The narrow vesicourethral angle measured on postoperative cystography can predict urinary incontinence after robot-assisted laparoscopic radical prostatectomy
Published in Scandinavian Journal of Urology, 2018
Motohiko Sugi, Hidefumi Kinoshita, Takashi Yoshida, Hisanori Taniguchi, Takao Mishima, Kenji Yoshida, Masaaki Yanishi, Yoshihiro Komai, Masato Watanabe, Tadashi Matsuda
Perioperative images may facilitate prediction of urinary incontinence after robot-assisted laparoscopic radical prostatectomy (RALP). Coakley et al. reported that membranous urethral length determined on magnetic resonance imaging (MRI) was related to the time taken to achieve stable postoperative urinary continence [8]. However, MRI is excessively expensive for use as a routine follow-up survey. In contrast, cystography is a convenient method for evaluating anastomotic leakage in daily practice.

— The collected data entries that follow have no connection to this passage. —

(** ** Fragmentation *)

Definition DEFAULT_UDP_MTU : Z := 1400.
Definition DEFAULT_REASSEMBLY_TIMEOUT : Z := 5 * 10 ^ 9.
Definition FRAG_OVERHEAD : Z := 50.

Definition div_ceil (a b : Z) : Z := (a + b - 1) / b.

Definition payload_cap (mtu : Z) : Z := Z.max (sat_sub mtu FRAG_OVERHEAD) 1.

(** Fragment [i] of [frag_count]. *)
Definition encode_fragment (seq i frag_count : Z) (chunk : bytes) : bytes :=
  TlvWriter.finish (TlvWriter.write_nested TlvWriter.new lp_type.LP_PACKET (fun w =>
    let w := TlvWriter.write_tlv w lp_type.LP_SEQUENCE (be_encode 8 seq) in
    let w := TlvWriter.write_tlv w lp_type.LP_FRAG_INDEX (be_encode 8 i) in
    let w := TlvWriter.write_tlv w lp_type.LP_FRAG_COUNT (be_encode 8 frag_count) in
    TlvWriter.write_tlv w lp_type.LP_FRAGMENT chunk)).

Definition chunk_of (packet : bytes) (cap i : Z) : bytes :=
  let start := i * cap in
  let end_ := Z.min (start + cap) (zlen packet) in
  slice packet start end_.

Fixpoint result_map {A B E} (f : A -> result B E) (l : list A) : result (list B) E :=
  match l with
  | [] => Ok []
  | a :: l => let? b := f a in let? bs := result_map f l in Ok (b :: bs)
  end.

(** [base_seq + i as u64] is unchecked. *)
Definition fragment_packet (packet : bytes) (mtu base_seq : Z) : result (list bytes) Panicked :=
  let cap := payload_cap mtu in
  let frag_count := div_ceil (zlen packet) cap in
  result_map (fun i =>
    if u64_max <? base_seq + i then Err ArithmeticOverflow
    else Ok (encode_fragment (base_seq + i) i frag_count (chunk_of packet cap i)))
    (seqZ 0 frag_count).

(** ** Reassembly *)

Record Pending : Type := mkPending {
  fragments : list (option bytes);
  p_frag_count : Z;
  received : Z;
  created : Z
}.

Definition MAX_FRAGMENTS : Z := 400.
Definition MAX_PENDING_PACKETS : Z := 1024.

Record ReassemblyStats : Type := mkStats {
  fragments_in : Z;
  completed : Z;
  timed_out : Z;
  fragments_wasted : Z;
  fragments_rejected : Z;
  groups_evicted : Z
}.

Definition stats_default : ReassemblyStats := mkStats 0 0 0 0 0 0.

Abbreviation group_map := (gmap (Z * Z) Pending).

Record ReassemblyBuffer : Type := mkBuffer {
  pending : group_map;
  timeout : Z;
  rb_stats : ReassemblyStats
}.

Module ReassemblyBuffer.

Definition new (timeout : Z) : ReassemblyBuffer := mkBuffer ∅ timeout stats_default.
Definition default_ : ReassemblyBuffer := new DEFAULT_REASSEMBLY_TIMEOUT.
Definition stats (rb : ReassemblyBuffer) : ReassemblyStats := rb_stats rb.
Definition pending_count (rb : ReassemblyBuffer) : Z := Z.of_nat (size (pending rb)).

Definition reject (rb : ReassemblyBuffer) : ReassemblyBuffer :=
  let '(mkStats a b c d e f) := rb_stats rb in
  mkBuffer (pending rb) (timeout rb) (mkStats a b c d (e + 1) f).

(** The predicate of [retain]. *)
Definition live (timeout now : Z) (v : Pending) : bool := sat_sub now (created v) <? timeout.

Definition sum_received (m : group_map) : Z := map_fold (fun _ v acc => received v + acc) 0 m.

Definition purge_expired (now : Z) (rb : ReassemblyBuffer) : ReassemblyBuffer :=
  let dead := filter (fun kv => live (timeout rb) now kv.2 = false) (pending rb) in
  let kept := filter (fun kv => live (timeout rb) now kv.2 = true) (pending rb) in
  let '(mkStats a b c d e f) := rb_stats rb in
  mkBuffer kept (timeout rb) (mkStats a b (c + Z.of_nat (size dead)) (d + sum_received dead) e f).

(** [.min_by_key(|(_, v)| v.created)]. *)
Fixpoint min_created (l : list ((Z * Z) * Pending)) : option ((Z * Z) * Pending) :=
  match l with
  | [] => None
  | kv :: l =>
      match min_created l with
      | None => Some kv
      | Some kv' => Some (if created kv.2 <=? created kv'.2 then kv else kv')
      end
  end.

Section process.
Context (iter : group_map -> list ((Z * Z) * Pending)).

Definition evict_oldest (rb : ReassemblyBuffer) : ReassemblyBuffer :=
  match min_created (iter (pending rb)) with
  | None => rb
  | Some (oldest_key, _) =>
      match pending rb !! oldest_key with
      | None => rb
      | Some dropped =>
          let '(mkStats a b c d e f) := rb_stats rb in
          mkBuffer (delete oldest_key (pending rb)) (timeout rb)
            (mkStats a b c (d + received dropped) e (f + 1))
      end
  end.

Definition make_room (now : Z) (key : Z * Z) (rb : ReassemblyBuffer) : ReassemblyBuffer :=
  if bool_decide (pending rb !! key = None) && (MAX_PENDING_PACKETS <=? pending_count rb) then
    let rb := purge_expired now rb in
    if MAX_PENDING_PACKETS <=? pending_count rb then evict_oldest rb else rb
  else rb.

(** From [entry.fragments[idx]] on; [rb] already holds [entry] under [key]. *)
Definition store (key : Z * Z) (idx : Z) (fragment : bytes) (entry : Pending) (rb : ReassemblyBuffer)
    : option (option bytes * ReassemblyBuffer) :=
  let! slot := fragments entry !! Z.to_nat idx in
  let '(mkStats a b c d e f) := rb_stats rb in
  let '(received, a) :=
    match slot with None => (received entry + 1, a + 1) | Some _ => (received entry, a) end in
  let entry := mkPending (<[Z.to_nat idx := Some fragment]> (fragments entry)) (p_frag_count entry)
                 received (created entry) in
  if received =? p_frag_count entry then
    let! parts := mapM id (fragments entry) in
    Some (Some (concat parts), mkBuffer (delete key (pending rb)) (timeout rb) (mkStats a (b + 1) c d e f))
  else
    Some (None, mkBuffer (<[key := entry]> (pending rb)) (timeout rb) (mkStats a b c d e f)).

Definition process (now endpoint_id seq frag_index frag_count : Z) (fragment : bytes)
    (rb : ReassemblyBuffer) : option (option bytes * ReassemblyBuffer) :=
  if (frag_count =? 0) || (MAX_FRAGMENTS <? frag_count) then Some (None, reject rb)
  else
    let count := frag_count in
    let idx := frag_index in
    if count <=? idx then Some (None, reject rb)
    else
      let key := (endpoint_id, seq) in
      let rb := make_room now key rb in
      let entry := default (mkPending (replicate (Z.to_nat count) None) count 0 now) (pending rb !! key) in
      let rb := mkBuffer (<[key := entry]> (pending rb)) (timeout rb) (rb_stats rb) in
      if negb (p_frag_count entry =? count) || (p_frag_count entry <=? idx) then Some (None, reject rb)
      else store key idx fragment entry rb.

End process.
End ReassemblyBuffer.

(** ** What [fragment_packet] sends *)

Lemma payload_cap_pos mtu : 1 <= payload_cap mtu.
Proof. unfold payload_cap. lia. Qed.

Lemma div_ceil_spec a b : 0 <= a -> 1 <= b -> a <= div_ceil a b * b < a + b /\ 0 <= div_ceil a b.
Proof.
  intros Ha Hb. unfold div_ceil. pose proof (Z.div_mod (a + b - 1) b ltac:(lia)).
  pose proof (Z.mod_pos_bound (a + b - 1) b ltac:(lia)).
  assert (0 <= (a + b - 1) / b) by (apply Z.div_pos; lia). lia.
Qed.

Lemma chunk_of_take packet cap i :
  0 <= i -> 1 <= cap -> i * cap <= zlen packet ->
  chunk_of packet cap i = take (Z.to_nat cap) (drop (Z.to_nat (i * cap)) packet).
Proof.
  intros Hi Hc Hle. unfold chunk_of, slice.
  destruct (Z.le_ge_cases (i * cap + cap) (zlen packet)).
  - f_equal. lia.
  - rewrite !take_ge; [done|rewrite length_drop; unfold zlen in *; lia..].
Qed.

Lemma seqZ_snoc n : 0 <= n -> seqZ 0 (n + 1) = seqZ 0 n ++ [n].
Proof.
  intros Hn. rewrite seqZ_app by lia. f_equal.
Qed.
(* ===== verification/Reliability.v ===== *)
(** * Link reliability ([crates/core/ndn-transport/src/reliability.rs])

    The per-face state machine that numbers outgoing frames, keeps them until
    they are acknowledged, retransmits and gives up, queues acknowledgements for
    the peer, and recognises the peer's retransmissions.  [ReliabilityFeature]
    ([link_service/features/reliability.rs]) is its wrapper on a link service.

    The fields of [LpReliability] that a configuration sets are kept as a
    [ReliabilityConfig], those of the timeout estimate as an [Rtt], the counters
    as [Counters].  The clock is an argument, in nanoseconds; [on_receive] reads
    it twice.  The sums on the two sequence counters are unchecked, so [on_send]
    is [None] when one overflows; the statistics are unbounded integers. *)

From S2P Require Import Prelude Tlv Name BTree Float64 Packet Lp Reassembly.
From Stdlib Require Import SpecFloat.
#[local] Open Scope Z_scope.

(** ** Configuration *)

Definition MAX_PIGGYBACKED_ACKS : Z := 16.
Definition DEFAULT_MAX_RETRIES : Z := 1.
Definition MAX_RETX_PER_TICK : Z := 8.
Definition MAX_UNACKED : Z := 256.
Definition SEQ_NUM_LOSS_THRESHOLD : Z := 3.

Definition RFC6298_INITIAL_RTO_US : Z := 1000000.
Definition RFC6298_MIN_RTO_US : Z := 200000.
Definition RFC6298_MAX_RTO_US : Z := 4000000.
Definition RFC6298_GRANULARITY_US : Z := 100000.
(** 0.125 and 0.25. *)
Definition RFC6298_ALPHA : f64 := f64_scaled 1 (-3).
Definition RFC6298_BETA : f64 := f64_scaled 1 (-2).
Definition QUIC_INITIAL_RTO_US : Z := 333000.
Definition QUIC_MIN_RTO_US : Z := 1000.
Definition QUIC_MAX_RTO_US : Z := 4000000.
Definition QUIC_GRANULARITY_US : Z := 1000.

Inductive RtoStrategy : Type :=
| Rfc6298
| Quic
| MinRtt (margin_us : Z)
| Fixed (fixed_us : Z).

Record ReliabilityConfig : Type := mkConfig {
  rto_strategy : RtoStrategy;
  max_retries : Z;
  max_unacked : Z;
  max_retx_per_tick : Z
}.

Module ReliabilityConfig.
Definition default_ : ReliabilityConfig := mkConfig Rfc6298 DEFAULT_MAX_RETRIES MAX_UNACKED MAX_RETX_PER_TICK.
Definition local : ReliabilityConfig := mkConfig (Fixed 1000) 0 64 4.
Definition ethernet : ReliabilityConfig := mkConfig Quic 1 256 8.
Definition wifi : ReliabilityConfig := mkConfig Rfc6298 3 512 16.
End ReliabilityConfig.

(** ** State *)

Record UnackedEntry : Type := mkUnacked {
  u_wire : bytes;
  first_sent : Z;
  last_sent : Z;
  retx_count : Z;
  is_retx : bool;
  n_greater_seq_acks : Z
}.

Record Rtt : Type := mkRtt { srtt_us : f64; rttvar_us : f64; rto_us : Z; min_rtt_us : Z }.

Record Counters : Type := mkCounters {
  rto_expirations : Z;
  fast_retx : Z;
  unacked_evictions : Z;
  duplicate_frames : Z
}.

Abbreviation unacked_map := (list (Z * UnackedEntry)).

Record LpReliability : Type := mkReliability {
  next_seq : Z;
  next_tx_seq : Z;
  unacked : unacked_map;
  pending_acks : list Z;
  rtt : Rtt;
  r_mtu : Z;
  config : ReliabilityConfig;
  counters : Counters;
  fast_retx_candidates : list Z;
  recent_recv : gmap Z Z;
  recent_recv_order : list Z
}.

Definition initial_rto_for (s : RtoStrategy) : Z :=
  match s with
  | Rfc6298 => RFC6298_INITIAL_RTO_US
  | Quic => QUIC_INITIAL_RTO_US
  | MinRtt margin_us => margin_us
  | Fixed fixed_us => fixed_us
  end.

Parameters measured on postoperative cystography that are reportedly significantly associated with urinary incontinence after laparoscopic radical prostatectomy or RALP include postoperative shorter membranous urethral length, a more downward-directed bladder neck and a sharper bladder neck angle, a more downward-directed position of the urethrovesical junction (UVJ), hypourethral movement, the narrow posterior vesicourethral angle (PVUA), and the higher ratio between the longitudinal and horizontal length of the bladder (L/H ratio) [9–14].